Nanotechnology has the potential to radically alter the quality and
cleanliness of laboratory and pharmaceutical workplaces.

Indeed the development of the technology, which involves the study and use of materials at an extremely small scale - at sizes of millionths of a millimetre - is being pushed hard by the need to achieve complete surface cleanliness within a number of sectors.

Nanotechnology has obvious implications for the semiconductor industry, but food technologists also stand to gain from many of the innovations coming through.

"The beauty of nanotechnology is that these applications are interchangeable,"​ said Ottilia Saxl, chief executive of the Institute of Nanotechnology.

"If a nanotech application is applicable in one sector, then it is often applicable in ten. Little start-up nanotech companies often find themselves with an embarrassment of riches, not knowing which sector to target first."

Saxl points out that there is currently a lot of work on nanosensors at the moment, in particular the use of nano-particulates of silver in the purification of water.

"The Romans after all used to put silver coins in their water bags - it seems strange that it has taken us all these years to get back there."

In addition, scientists are working on dirt-repellent coatings at the nanoscale, a concept that could have important applications for the safety of laboratories, clean rooms and food production sites.

"If you drop water onto a lotus leaf, it skites off,"​ said Saxl. "This is because the leaf is coated by tiny wax pyramids, limiting the amount of surface area that a drop can land on. There is no surface area for the drop to stick to."

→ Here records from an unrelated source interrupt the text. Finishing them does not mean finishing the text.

(* ===== verification/Hash.v ===== *)
(** * Fingerprints and checksums

    [include/brf/hash.hpp] and [src/hash.cpp]: FNV-1a over 64 bits, the two-lane
    128-bit fingerprint, CRC-32C in one piece and incrementally, and the
    identities of [src/identity.cpp] and [src/reservation.cpp] that are derived
    from a fingerprint. *)
From S2P Require Import Prelude Errors Containers Identity.

Definition kFnvOffset : Z := 1469598103934665603.
Definition kFnvPrime : Z := 1099511628211.
Definition kFnvOffsetLane2 : Z := 14695981039346656037.

(** ** FNV-1a *)
Definition fnv1a_impl (data : bytes) (seed : Z) : Z :=
  fold_left (fun state b => to_u 64 (Z.lxor state (b2z b) * kFnvPrime)) data seed.

Definition fnv1a_64 (data : bytes) : Z := fnv1a_impl data kFnvOffset.

(** Byte [i] of eight, most significant first. *)
Definition be64 (v : Z) : bytes :=
  map (fun i => z2b (Z.land (Z.shiftr v (8 * (7 - i))) 255)) [0; 1; 2; 3; 4; 5; 6; 7].

Definition fingerprint128 (data : bytes) : Identity128 :=
  let lane1 := fnv1a_impl data kFnvOffset in
  let lane2 := fnv1a_impl data kFnvOffsetLane2 in
  mkIdentity (be64 lane1 ++ be64 lane2).

(** ** CRC-32C *)
Definition kPoly : Z := 0x82F63B78.

(** One bit of the table generator. *)
Definition crc_bit (crc : Z) : Z :=
  if negb (Z.land crc 1 =? 0) then Z.lxor (Z.shiftr crc 1) kPoly else Z.shiftr crc 1.

Definition crc_entry (i : Z) : Z := Nat.iter 8 crc_bit i.

(** [Crc32cTable]: the 256 entries. *)
Definition kCrcTable : list Z :=
  Eval vm_compute in map (fun i => crc_entry (Z.of_nat i)) (seq 0 256).

Definition crc_step (crc : Z) (b : byte) : Z :=
  Z.lxor (nth (Z.to_nat (Z.land (Z.lxor crc (b2z b)) 255)) kCrcTable 0) (Z.shiftr crc 8).

Definition crc_init : Z := 0xFFFFFFFF.

Definition crc32c (data : bytes) : Z :=
  Z.lxor (fold_left crc_step data crc_init) 0xFFFFFFFF.

(** [Crc32cBuilder]: its state, [update] and [finish]. *)
Definition Crc32cBuilder_update (state : Z) (data : bytes) : Z := fold_left crc_step data state.
Definition Crc32cBuilder_finish (state : Z) : Z := Z.lxor state 0xFFFFFFFF.

(** ** Derived identities *)

(** [Identity128::derive]. *)
Definition derive (parent : Identity128) (index : Z) : Identity128 :=
  fingerprint128 (id_bytes parent ++ be64 index).

Definition derive_member_id (series : Identity128) (index : SeriesIndex) : Identity128 :=
  derive series (value index).

Definition derive_series_id (claimant attempt : Identity128) (ordinal : Z) : Identity128 :=
  fingerprint128 (id_bytes claimant ++ id_bytes attempt ++ be64 ordinal).

(** ** Basic facts *)
Lemma fingerprint128_ok data : id_ok (fingerprint128 data) = true.
Proof. reflexivity. Qed.

Lemma derive_ok p i : id_ok (derive p i) = true.
Proof. reflexivity. Qed.

#[export] Hint Resolve fingerprint128_ok derive_ok : brf.

(** The table is the generator's: entry [i] is eight shift-and-reduce steps. *)
Lemma kCrcTable_entry i :
  0 <= i < 256 -> nth (Z.to_nat i) kCrcTable 0 = crc_entry i.
Proof.
  intros H. apply Z.eqb_eq.
  apply (forallb_seq (fun i => nth (Z.to_nat i) kCrcTable 0 =? crc_entry i) 256);
    [vm_compute; reflexivity | exact H].
Qed.

Definition u32 (z : Z) : Prop := 0 <= z < 2 ^ 32.

Lemma u32_lxor a b : u32 a -> u32 b -> u32 (Z.lxor a b).
Proof.
  unfold u32. intros A B.
  assert (forall z, 0 <= z < 2 ^ 32 -> forall n, 32 <= n -> Z.testbit z n = false) as T.
  { intros z Hz n Hn. destruct (Z.eq_dec z 0) as [->|]; [apply Z.testbit_0_l|].
    apply Z.bits_above_log2; [lia|]. apply Z.log2_lt_pow2; [lia|].
    eapply Z.lt_le_trans; [apply Hz | apply Z.pow_le_mono_r; lia]. }
  assert (0 <= Z.lxor a b) by (apply Z.lxor_nonneg; lia). split; [assumption|].
  destruct (Z.eq_dec (Z.lxor a b) 0) as [->|]; [lia|].
  apply Z.log2_lt_pow2; [lia|]. apply Z.nle_gt. intros L.
  assert (Z.testbit (Z.lxor a b) (Z.log2 (Z.lxor a b)) = true)
    by (apply Z.bit_log2; lia).
  rewrite Z.lxor_spec, !T in H0 by (try lia; auto). discriminate.
Qed.

Lemma u32_shiftr a n : u32 a -> 0 <= n -> u32 (Z.shiftr a n).
Proof.
  unfold u32. intros A N. rewrite Z.shiftr_div_pow2 by lia. split.
  - apply Z.div_pos; [lia | apply Z.pow_pos_nonneg; lia].
  - apply Z.div_lt_upper_bound; [apply Z.pow_pos_nonneg; lia|].
    assert (1 <= 2 ^ n) by (apply Z.pow_le_mono_r with (b := 0); lia). nia.
Qed.

Lemma low_byte_range z : 0 <= Z.land z 255 < 256.
Proof. change 255 with (Z.ones 8). rewrite Z.land_ones by lia. apply Z.mod_pos_bound. lia. Qed.

(** Every entry fits 32 bits, and no two entries share their top byte. *)
Lemma kCrcTable_u32 i : 0 <= i < 256 -> u32 (nth (Z.to_nat i) kCrcTable 0).
Proof.
  intros H. assert (u_ok 32 (nth (Z.to_nat i) kCrcTable 0) = true) as A.
  { apply (forallb_seq (fun i => u_ok 32 (nth (Z.to_nat i) kCrcTable 0)) 256);
      [vm_compute; reflexivity | exact H]. }
  unfold u_ok in A. bool_prop. split; assumption.
Qed.

Lemma kCrcTable_top_inj i j :
  0 <= i < 256 -> 0 <= j < 256 ->
  Z.shiftr (nth (Z.to_nat i) kCrcTable 0) 24 = Z.shiftr (nth (Z.to_nat j) kCrcTable 0) 24 ->
  i = j.
Proof.
  intros Hi Hj E.
  set (f := fun i => forallb (fun j =>
         (i =? Z.of_nat j) ||
         negb (Z.shiftr (nth (Z.to_nat i) kCrcTable 0) 24 =?
               Z.shiftr (nth j kCrcTable 0) 24)) (seq 0 256)).
  assert (f i = true) as F by (apply (forallb_seq f 256); [vm_compute; reflexivity | exact Hi]).
  unfold f in F. rewrite forallb_forall in F.
  specialize (F (Z.to_nat j)). rewrite E, Z.eqb_refl, orb_false_r, Z2Nat.id in F by lia.
  apply Z.eqb_eq, F, in_seq. lia.
Qed.

Lemma crc_step_u32 c b : u32 c -> u32 (crc_step c b).
Proof.
  intros H. apply u32_lxor; [apply kCrcTable_u32, low_byte_range | apply u32_shiftr; [exact H | lia]].
Qed.

Lemma crc_fold_u32 data c : u32 c -> u32 (fold_left crc_step data c).
Proof. revert c. induction data; simpl; auto using crc_step_u32. Qed.

(** One step determines the table index it used and the bits it shifted in. *)
Lemma crc_step_inj c d a b :
  u32 c -> u32 d -> crc_step c a = crc_step d b ->
  Z.land (Z.lxor c (b2z a)) 255 = Z.land (Z.lxor d (b2z b)) 255 /\
  Z.shiftr c 8 = Z.shiftr d 8.
Proof.
  intros C D E. unfold crc_step in E.
  set (i := Z.land (Z.lxor c (b2z a)) 255) in *.
  set (j := Z.land (Z.lxor d (b2z b)) 255) in *.
  assert (i = j) as IJ.
  { apply kCrcTable_top_inj; [apply low_byte_range..|].
    apply (f_equal (fun z => Z.shiftr z 24)) in E.
    rewrite !Z.shiftr_lxor, !Z.shiftr_shiftr in E by lia.
    assert (forall z, u32 z -> Z.shiftr z (8 + 24) = 0) as Zr.
    { unfold u32. intros z Hz. rewrite Z.shiftr_div_pow2 by lia. apply Z.div_small. lia. }
    rewrite (Zr c C), (Zr d D), !Z.lxor_0_r in E. exact E. }
  split; [exact IJ|]. rewrite IJ in E.
  apply (f_equal (Z.lxor (nth (Z.to_nat j) kCrcTable 0))) in E.
  rewrite <- !Z.lxor_assoc, Z.lxor_nilpotent, !Z.lxor_0_l in E. exact E.
Qed.

Lemma split_low_byte c d :
  Z.land c 255 = Z.land d 255 -> Z.shiftr c 8 = Z.shiftr d 8 -> c = d.
Proof.
  intros L S. change 255 with (Z.ones 8) in L. rewrite !Z.land_ones in L by lia.
  rewrite !Z.shiftr_div_pow2 in S by lia.
  pose proof (Z.div_mod c (2 ^ 8)). pose proof (Z.div_mod d (2 ^ 8)). lia.
Qed.

Lemma crc_step_state_inj c d b : u32 c -> u32 d -> crc_step c b = crc_step d b -> c = d.
Proof.
  intros C D E. destruct (crc_step_inj _ _ _ _ C D E) as [L S].
  apply split_low_byte; [|exact S].
  apply (f_equal (fun z => Z.land (Z.lxor z (b2z b)) 255)) in L.
  assert (forall z, Z.land (Z.lxor (Z.land (Z.lxor z (b2z b)) 255) (b2z b)) 255 = Z.land z 255) as A.
  { intros z. apply Z.bits_inj'. intros n Hn.
    rewrite !Z.land_spec, !Z.lxor_spec, !Z.land_spec, !Z.lxor_spec.
    destruct (Z.testbit z n), (Z.testbit (b2z b) n), (Z.testbit 255 n); reflexivity. }
  rewrite !A in L. exact L.
Qed.

Lemma crc_step_byte_inj c a b : u32 c -> crc_step c a = crc_step c b -> a = b.
Proof.
  intros C E. destruct (crc_step_inj _ _ _ _ C C E) as [L _]. apply b2z_inj.
  pose proof (b2z_range a). pose proof (b2z_range b).
  assert (forall x, 0 <= x < 256 -> Z.land (Z.lxor c (Z.land (Z.lxor c x) 255)) 255 = x) as A.
  { intros x Hx. transitivity (Z.land x 255).
    - apply Z.bits_inj'. intros n Hn.
      rewrite !Z.land_spec, !Z.lxor_spec, !Z.land_spec, !Z.lxor_spec.
      destruct (Z.testbit c n), (Z.testbit x n), (Z.testbit 255 n); reflexivity.
    - change 255 with (Z.ones 8). rewrite Z.land_ones by lia. apply Z.mod_small. lia. }
  rewrite <- (A (b2z a)), <- (A (b2z b)) by assumption. rewrite L. reflexivity.
Qed.

Lemma crc_fold_inj data c d :
  u32 c -> u32 d -> fold_left crc_step data c = fold_left crc_step data d -> c = d.
Proof.
  revert c d. induction data as [|b data IH]; simpl; intros c d C D E; [exact E|].
  apply IH in E; [|now apply crc_step_u32..]. now apply crc_step_state_inj in E.
Qed.

Lemma crc32c_one_byte pre post a b :
  crc32c (pre ++ a :: post) = crc32c (pre ++ b :: post) -> a = b.
Proof.
  intros E. unfold crc32c in E.
  apply (f_equal (fun z => Z.lxor z 0xFFFFFFFF)) in E.
  rewrite !Z.lxor_assoc, Z.lxor_nilpotent, !Z.lxor_0_r in E.
  rewrite !fold_left_app in E. simpl in E.
  assert (u32 (fold_left crc_step pre crc_init)) as U
    by (apply crc_fold_u32; unfold u32, crc_init; lia).
  apply crc_fold_inj in E; [|now apply crc_step_u32..].
  now apply crc_step_byte_inj in E.
Qed.

Lemma crc32c_u32 data : 0 <= crc32c data < 2 ^ 32.
Proof.
  change (u32 (crc32c data)). unfold crc32c. apply u32_lxor.
  - apply crc_fold_u32. unfold u32, crc_init. lia.
  - unfold u32. lia.
Qed.

(** C40. A checksum catches every single-byte corruption: two byte strings that
    differ in exactly one byte never have the same CRC-32C, so a journal record
    or snapshot with one damaged payload byte is always refused. *)
Theorem crc32c_detects_one_byte pre post a b :
  a <> b -> crc32c (pre ++ a :: post) <> crc32c (pre ++ b :: post).
Proof. intros N E. apply N. exact (crc32c_one_byte _ _ _ _ E). Qed.

Lemma crc32c_detects_one_byte_witness :
  x42 <> x43 /\ crc32c (str "A" ++ x42 :: str "C") <> crc32c (str "A" ++ x43 :: str "C").
Proof.
  assert (x42 <> x43) as N by discriminate.
  split; [exact N | exact (crc32c_detects_one_byte (str "A") (str "C") x42 x43 N)].
Defined.

(** The incremental builder and the one-shot checksum agree, however the
    input is cut into pieces. *)
Theorem Crc32cBuilder_crc32c pieces :
  Crc32cBuilder_finish (fold_left Crc32cBuilder_update pieces crc_init) =
  crc32c (concat pieces).
Proof.
  unfold Crc32cBuilder_finish, crc32c. f_equal. generalize crc_init.
  induction pieces as [|p ps IH]; intros c; simpl; [reflexivity|].
  rewrite fold_left_app. apply IH.
Qed.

Saxl says that many companies are looking into applying this lotus effect, with a great deal of research going on at the University of Bonn in Germany. Abattoirs and meat processing plants in addition to laboratories could benefit from such technology.

However, the semiconductor industry perhaps stands to gain most from such innovations. There are already numerous projects designed to achieve complete surface cleanliness. The Surface Cleaning Technology Consortium (SCTC) for example is a multi-client programme funded by commercial companies in computer disk drive and semiconductor manufacturing.

Members of the Consortium include IBM, Fujitsu, Storage Technology Corp, and Kobe Steel. The consortium has sought ways in which to develop nonvolatile residue and fluorescence methods for contamination quantification.

Nanotechnology could offer these companies a key tool with which to discover new methods of achieving surface cleanliness and detecting contamination.

Finally, the antimicrobial sector continues to spill out new materials that can brought into the lab in order to fight contamination. Smith & Nephew for example is marketing an antimicrobial dressing covered with nanocrystalline silver.

The company claims that the nanocrystalline coating of silver rapidly kills a broad spectrum of bacteria in as little as 30 minutes.